5. FERNÃO DIAS, BATEPÁ E A ROÇA MONTE CAFÉ


1. A 3 de fevereiro de 1953, houve em São Tomé acontecimentos violentos que ficaram conhecidos como o massacre de Batepá (do português coloquial “Bate-Pá!”) ou guerra da Trindade. No início da década de 50, coincidindo com a alta cotação do cacau, cresceu a escassez de mão-de-obra nas ilhas de São Tomé e Príncipe, que assentava no trabalho contratado e forçado, por regra assegurado por angolanos, cabo-verdianos e moçambicanos. Ao programar superar tal carência, pretendeu o governo obrigar os forros (nativos são-tomenses) ao trabalho contratado nas roças, deixando de ficar abrangidos pelo Estatuto do Indigenato, que recusava o trabalho assalariado e coagido, gerando protestos, reforçados por anteriores medidas da administração colonial que visavam, na prática, obrigá-los a trabalhar nas obras públicas e nas roças.  

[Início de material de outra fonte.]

(* ===== verification/Store.v ===== *)
(** A store: its handler (src/Source/FastoreCore/StoreHandler) over the log
    manager, whose work is posted to a thread for writing and to threads for
    reading, and as the handler of a connection server.

    The tasks that were posted wait in queues, and a step of a thread runs the
    first of them, so that the calls of clients and the tasks interleave in any
    order. *)
From stdpp Require Import gmap.
From Stdlib Require Import String.
From Stdlib Require Import Strings.Byte.
From S2P Require Import Prelude Scalar BTree BTreeDelete Comm RangeScan Repository Worker LogStream LogManager Server.
Open Scope Z_scope.

Module Store.

Inductive internalStoreStatus := stopped | processing | logerror.
Inductive StoreLogStatus := Unknown | Loading | Ready | Online | Offline.
#[export] Instance StoreLogStatus_eq : EqDecision StoreLogStatus.
Proof. solve_decision. Defined.

(** The parts of the answer that are set. *)
Record StoreStatus := mkStatus { LogStatus : StoreLogStatus; LatestRevisions : option (gmap Z Z) }.

(** What is posted to the services of the log manager. *)
Inductive WriteTask :=
  | Initialize
  | Commit (transactionID : Z) (revisions : gmap Z Z) (writes : list (Z * ColumnWrites))
  | Flush (transactionID port connectionID : Z).
Inductive ReadTask := GetWrites (ranges : list (Z * (Z * Z))) (port connectionID : Z).

(** The constructor does not set the port: [sh_port] is what it happens to be.
    [sh_clock] is what [clock] gives. *)
Record t := mkStore {
  sh_log : LogManager.t;
  sh_port : Z;
  sh_status : internalStoreStatus;
  sh_writes : list WriteTask;
  sh_reads : list ReadTask;
  sh_clock : Z;
}.

Definition set_log (s : t) (log : LogManager.t) : t := mkStore log (sh_port s) (sh_status s) (sh_writes s) (sh_reads s) (sh_clock s).
Definition set_status (s : t) (status : internalStoreStatus) : t :=
  mkStore (sh_log s) (sh_port s) status (sh_writes s) (sh_reads s) (sh_clock s).
Definition post_write (s : t) (task : WriteTask) : t :=
  mkStore (sh_log s) (sh_port s) (sh_status s) (sh_writes s ++ [task]) (sh_reads s) (sh_clock s).
Definition post_read (s : t) (task : ReadTask) : t :=
  mkStore (sh_log s) (sh_port s) (sh_status s) (sh_writes s) (sh_reads s ++ [task]) (sh_clock s).

Definition new_StoreHandler (path : string) (k : Disk) (port clock : Z) : t := mkStore (LogManager.new path k) port stopped [Initialize] [] clock.

Definition getStatus (s : t) : outcome StoreStatus :=
  let logStatus :=
    match LogManager.lm_status (sh_log s), sh_status s with
    | LogManager.initalizing, stopped => Loading
    | LogManager.online, stopped => Ready
    | LogManager.online, processing => Online
    | LogManager.offline, _ | _, logerror => Offline
    | _, _ => Unknown
    end in
  match logStatus with
  | Online | Ready => revisions ← LogManager.getLatestRevisions (sh_log s); Ret (mkStatus logStatus (Some revisions))
  | _ => Ret (mkStatus logStatus None)
  end.

(** The calls that wait park their connection. *)
Definition getWrites (s : t) (connection : Z) (ranges : list (Z * (Z * Z))) : t * list action :=
  (post_read s (GetWrites ranges (sh_port s) connection), [APark]).
Definition commit (s : t) (transactionID : Z) (revisions : gmap Z Z) (writes : list (Z * ColumnWrites)) : t :=
  match sh_status s with processing => post_write s (Commit transactionID revisions writes) | _ => s end.
Definition flush (s : t) (connection transactionID : Z) : t * list action :=
  match sh_status s with processing => (post_write s (Flush transactionID (sh_port s) connection), [APark]) | _ => (s, []) end.
Definition unpark (connectionId : Z) (data : bytes) : list action := [AUnpark connectionId data].
Definition heartbeat (s : t) : outcome t :=
  due ← LogManager.heartbeat (sh_clock s) (sh_log s); Ret (if due : bool then post_write s (Flush 0 0 0) else s).
Definition start (s : t) : t := set_status s processing.
Definition suspend (s : t) : t := set_status s stopped.

Section Store.
Context (MaxLogSize garbage : Z) (writes_write : ColumnWrites -> bytes) (writes_read : bytes -> outcome ColumnWrites).
Context (result_write : gmap Z (Z * Z * option (gmap Z ColumnWrites)) -> bytes) (extension : string -> string).

(** ** The threads *)

Definition run_task (fuel : nat) (now salt : Z) (s : t) (task : WriteTask) : outcome t :=
  log ← match task with
        | Initialize => LogManager.initalizeLogManager MaxLogSize garbage extension fuel now salt (sh_log s)
        | Commit id revisions writes => LogManager.internalCommit MaxLogSize garbage writes_write now salt (sh_log s) id revisions writes
        | Flush _ port connection => LogManager.internalFlush (sh_clock s) (sh_log s) port connection
        end;
  Ret (set_log s log).

(** The thread for writing takes the first task. *)
Definition write_step (fuel : nat) (now salt : Z) (s : t) : outcome t :=
  match sh_writes s with
  | [] => Ret s
  | task :: tasks => run_task fuel now salt (mkStore (sh_log s) (sh_port s) (sh_status s) tasks (sh_reads s) (sh_clock s)) task
  end.

Definition read_step (fuel : nat) (s : t) : outcome t :=
  match sh_reads s with
  | [] => Ret s
  | GetWrites ranges port connection :: tasks =>
    log ← LogManager.internalGetWrites writes_read result_write fuel (sh_log s) ranges port connection;
    Ret (mkStore log (sh_port s) (sh_status s) (sh_writes s) tasks (sh_clock s))
  end.

Fixpoint write_steps (fuel : nat) (times : list (Z * Z)) (s : t) : outcome t :=
  match times with
  | [] => Ret s
  | (now, salt) :: times => s ← write_step fuel now salt s; write_steps fuel times s
  end.

(** ** The store as the handler of a server *)

Inductive Request :=
  | RGetStatus
  | RGetWrites (ranges : list (Z * (Z * Z)))
  | RCommit (transactionID : Z) (revisions : gmap Z Z) (writes : list (Z * ColumnWrites))
  | RFlush (transactionID : Z)
  | RUnpark (connectionID : Z) (data : bytes)
  | RHeartbeat
  | RStart
  | RSuspend
  | RCheckpoint
  | RInvalid (answer : bytes).

(** Thrift reads the request, answers itself when it does not know the method, and
    writes the answers; [commit] has none.  The
    answer of a parked call is written too, and dropped when it is unparked. *)
Context (decode : bytes -> option Request) (status_write : StoreStatus -> bytes) (void_write : Request -> bytes) (writes_result : bytes).

Definition process (s : t) (connection : Z) (request : bytes) : t * list action :=
  match decode request with
  | None => (s, [AThrow])
  | Some RGetStatus =>
    match getStatus s with
    | Ret status => (s, [AWrite (status_write status)])
    | Throw _ => (s, [AThrow])
    | Undef why => (s, [AUndef why])
    | NoFuel => (s, [AUndef "no fuel"])
    end
  | Some (RGetWrites ranges) => let '(s, acts) := getWrites s connection ranges in (s, acts ++ [AWrite writes_result])
  | Some (RCommit id revisions writes) => (commit s id revisions writes, [])
  | Some (RFlush id) => let '(s, acts) := flush s connection id in (s, acts ++ [AWrite (void_write (RFlush id))])
  | Some (RUnpark id data) => (s, unpark id data ++ [AWrite (void_write (RUnpark id data))])
  | Some RHeartbeat =>
    match heartbeat s with
    | Ret s => (s, [AWrite (void_write RHeartbeat)])
    | Undef why => (s, [AUndef why])
    | _ => (s, [AThrow])
    end
  | Some RStart => (start s, [AWrite (void_write RStart)])
  | Some RSuspend => (suspend s, [AWrite (void_write RSuspend)])
  | Some RCheckpoint => (s, [AWrite (void_write RCheckpoint)])
  | Some (RInvalid answer) => (s, [AWrite answer])
  end.

(** * Commits of a store *)

Definition post_commits (s : t) (cs : list LogManager.Commit) : t :=
  foldl (fun s c => commit s (LogManager.co_id c) (LogManager.co_revisions c) (LogManager.co_writes c)) s cs.
Definition task_of (c : LogManager.Commit) : WriteTask := Commit (LogManager.co_id c) (LogManager.co_revisions c) (LogManager.co_writes c).
Definition times_of (cs : list LogManager.Commit) : list (Z * Z) := (fun c => (LogManager.co_now c, LogManager.co_salt c)) <$> cs.

Lemma post_commits_queue cs : forall s, sh_status s = processing ->
  post_commits s cs = mkStore (sh_log s) (sh_port s) processing (sh_writes s ++ (task_of <$> cs)) (sh_reads s) (sh_clock s).
Proof.
  induction cs as [|c cs IH]; intros s Hs; cbn [post_commits foldl].
  - rewrite app_nil_r. destruct s. cbn in *. by subst.
  - unfold post_commits in IH. unfold commit at 2. rewrite Hs. rewrite IH by done. cbn. by rewrite <- app_assoc.
Qed.

(** The thread for writing runs posted commits as the log manager runs them. *)
Lemma posted_commits_run fuel cs : forall s, sh_writes s = task_of <$> cs ->
  write_steps fuel (times_of cs) s =
    (log ← LogManager.run_commits MaxLogSize garbage writes_write (sh_log s) cs;
     Ret (mkStore log (sh_port s) (sh_status s) [] (sh_reads s) (sh_clock s))).
Proof.
  induction cs as [|c cs IH]; intros s Hs.
  - destruct s. cbn in *. by subst.
  - change (times_of (c :: cs)) with ((LogManager.co_now c, LogManager.co_salt c) :: times_of cs).
    cbn [write_steps LogManager.run_commits]. unfold write_step. rewrite Hs. cbn [fmap list_fmap]. unfold run_task. cbn [sh_log].
    change (task_of c) with (Commit (LogManager.co_id c) (LogManager.co_revisions c) (LogManager.co_writes c)). cbv iota.
    destruct (LogManager.internalCommit _ _ _ _ _ _ _ _ _) as [log| | |]; cbn [mbind outcome_bind]; try done. by rewrite IH.
Qed.
Lemma fastoreNext_eq p handle st : pv_statements p !! handle = Some st -> countable (pv_error p) ->
  let '(db', s', rs) := sqlite3_step (pv_db p) (sm_statement st) in
  exists e st', sm_statement st' = s' /\ (stepped rs = true -> st' = mkStatement s' (negb (rs =? SQLITE_ROW)) (sm_infos st)) /\
    fastoreNext p handle = Ret (mkProvider e (pv_types p) db' (<[handle := st']> (pv_statements p)) (pv_next p),
      if stepped rs then (FASTORE_OK, negb (rs =? SQLITE_ROW)) else (le_revision (pv_error p) + 1, false)).
Proof.
  intros Hst Hok. pose proof (next_eq (pv_db p) st) as Hn. destruct (sqlite3_step (pv_db p) (sm_statement st)) as [[db' s'] rs].
  unfold fastoreNext. destruct (stepped rs) eqn:Es.
  - exists (pv_error p), (mkStatement s' (negb (rs =? SQLITE_ROW)) (sm_infos st)). split; [done|]. split; [done|]. unfold WrapCall, with_statement. rewrite Hst. cbn [or_undef mbind outcome_bind]. rewrite Hn. done.
  - match goal with |- context [WrapCall p false ?f] =>
      destruct (WrapCall_fails p false f (mkProvider (pv_error p) (pv_types p) db' (<[handle := mkStatement s' (sm_eof st) (sm_infos st)]> (pv_statements p)) (pv_next p))
        (client_exception (sqlite_message rs))) as (text & E & _) end.
    { unfold with_statement. rewrite Hst. cbn [or_undef mbind outcome_bind]. by rewrite Hn. }
    { exact Hok. }
    rewrite E. eexists _, (mkStatement s' (sm_eof st) (sm_infos st)). split; [done|]. split; [done|reflexivity].
Qed.
(** * DcxIssuer: the issuer side of the credential exchange

    A shallow embedding of [packages/issuer/src/dcx-issuer.ts].  The class
    [DcxIssuer] talks to three outside parties: the DWN (protocols and
    records), the credential library (presentation exchange, parsing,
    verification, creation and signing of credentials) and an HTTP data
    provider.  Each of them is an interface here; the methods of the class
    are written against those interfaces, statement by statement, with the
    logging left out. *)

From stdpp Require Import base option list strings pretty gmap.
From Stdlib Require Import ZArith Ascii.

Local Open Scope string_scope.
Local Open Scope list_scope.
Local Open Scope stdpp_scope.

(** ** Errors and outcomes

    The error classes the file throws, and one constructor for whatever an
    outside library raises on its own. *)

Inductive error : Type :=
| DwnError (code : Z) (detail : string)
| DcxDwnError (message : string)
| DcxProtocolHandlerError (message : string)
| TypeError (message : string)
| LibraryError (message : string).

Inductive outcome (A : Type) : Type :=
| Returns (a : A)
| Throws (e : error).

Arguments Returns {A} a.
Arguments Throws {A} e.

Definition returned {A} (o : outcome A) : bool :=
  match o with Returns _ => true | Throws _ => false end.

Definition thrown {A} (o : outcome A) : bool := negb (returned o).

(** An [async] method: it runs against a state [S] owned by an outside
    party, and either returns or throws; the state survives a throw. *)

Definition Eff (S A : Type) : Type := S -> outcome A * S.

Perante o desmentido oficial das autoridades e o arrancar, por alguns forros, das declarações por aquelas afixadas em Batepá e Trindade, começa a repressão com o registo de confrontos, extensivos a outros pontos da ilha, num remoinho de violência, com abusos, assassinatos, rusgas, prisões, torturas, casas incendiadas, purgas no funcionalismo público, deportações e exílios. Várias pessoas foram enviadas para um campo de trabalho forçado em Fernão Dias, a fim de construir um cais acostável, onde um dos castigos era o de esvaziar o mar, causando a morte de vários nativos, cujos corpos foram lançados ao oceano.  

O dia 3 de fevereiro, feriado nacional, alusivo ao massacre de Batepá, de que não há certezas quanto ao número de mortos, apontando-se para mais de mil ou, no mínimo algumas centenas, é tido como a ocorrência mais penosa da história das ilhas e um momento de rutura com o sistema colonial.     

A brutalidade foi justificada, num primeiro momento, pelo governador (Carlos de Sousa Gorgulho) como uma tentativa (ficcionada) de reprimir uma conspiração comunista, a que se seguiu a defesa, por alguns, de uma exceção à regra da narrativa luso-tropicalista do colonialismo português ultrapassada pelos excessos de um homem louco.   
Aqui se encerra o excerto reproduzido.